Work item :: Your output should be the entries below, from the first line up to and including the line with "s = raw ++ tail", reproduced exactly and with no other lines.

Data records
(** The raw run at the front of a printed string ends at an escape or at the
    closing quote. *)
Lemma span_escaped s rest raw tail :
  is_str s -> span clean s = (raw, tail) ->
  s = raw ++ tail /\ is_str raw /\ is_str tail /\
  span plain (json_escape s ++ x22 :: rest) = (raw, json_escape tail ++ x22 :: rest).
Proof.
  intros Hs Hsp. apply span_spec in Hsp as (-> & Hraw & Htail). destruct (escape_clean raw Hraw) as [He Hp].
  assert (is_str raw /\ is_str tail) as [Hr Ht].
  { destruct tail as [|b t]; [by rewrite List.app_nil_r in Hs|]. apply clean_false in Htail as [Ha _].
    eapply utf8_cut; [by apply utf8_valid_iff|done|done]. }
  split_and!; try done. rewrite json_escape_app, He, <-List.app_assoc. apply span_app; [done|].
  destruct tail as [|b t]; [done|]. apply clean_false in Htail as (_ & e & Hb & _).
  unfold json_escape. simpl. by rewrite Hb.
Qed.

Lemma string_go_escaped n : forall s fuel out rest,
  (length s <= n)%nat -> is_str s -> (length (json_escape s ++ x22 :: rest) < fuel)%nat ->
  string_go fuel out (json_escape s ++ x22 :: rest) = Ok (out ++ s, rest).
Proof.
  induction n as [|n IH]; intros s fuel out rest Hn Hs Hf; (destruct fuel as [|fuel]; [lia|]).
  { destruct s; [|simpl in Hn; lia]. simpl. by rewrite List.app_nil_r. }
  destruct s as [|b s]; [simpl; by rewrite List.app_nil_r|]. simpl in Hn.
  destruct (clean b) eqn:Hb.
  - destruct (span clean (b :: s)) as [raw tail] eqn:Hsp.
    destruct (span_nonempty _ _ _ _ _ Hsp Hb) as [raw' Hraw].
    destruct (span_escaped _ rest _ _ Hs Hsp) as (Heq & Hr & Ht & Hspan).
    pose proof (span_length _ _ _ _ Hspan) as Hl. apply clean_true in Hb as [He Hp].
    assert (json_escape (b :: s) ++ x22 :: rest = b :: (json_escape s ++ x22 :: rest)) as Hcur
      by (unfold json_escape; simpl; by rewrite He).
    rewrite Hcur in *. cbn [string_go]. unfold plain in Hp. apply andb_true_iff in Hp as [H1 H2].
    apply negb_true_iff in H1, H2. rewrite H1, H2, Hspan. unfold from_utf8. rewrite Hr.
    assert (length tail <= n)%nat as Htl.
    { apply (f_equal length) in Heq. rewrite Hraw in Heq. rewrite length_app in Heq. simpl in Heq. lia. }
    rewrite IH by (first [done|lia|rewrite Hraw in Hl; simpl in *; lia]).
    by rewrite <-List.app_assoc, <-Heq.
  - apply clean_false in Hb as (Ha & e & He & Hp).
    assert (json_escape (b :: s) ++ x22 :: rest = x5c :: (e ++ (json_escape s ++ x22 :: rest))) as Hcur
      by (unfold json_escape; simpl; rewrite He; simpl; by rewrite <-List.app_assoc).
    rewrite Hcur in *. cbn [string_go]. change (byte_eqb x5c x22) with false.
    change (byte_eqb x5c x5c) with true. cbn iota. rewrite Hp.
    rewrite IH; [by rewrite <-List.app_assoc|lia| |cbn [length] in Hf; rewrite length_app in Hf; lia].
    unfold is_str in *. by rewrite <-(utf8_valid_char_app [b] s) by (by apply utf8_char_ascii).
Qed.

Response area ::
(** The raw run at the front of a printed string ends at an escape or at the
    closing quote. *)
Lemma span_escaped s rest raw tail :
  is_str s -> span clean s = (raw, tail) ->
  s = raw ++ tail /\ is_str raw /\ is_str tail /\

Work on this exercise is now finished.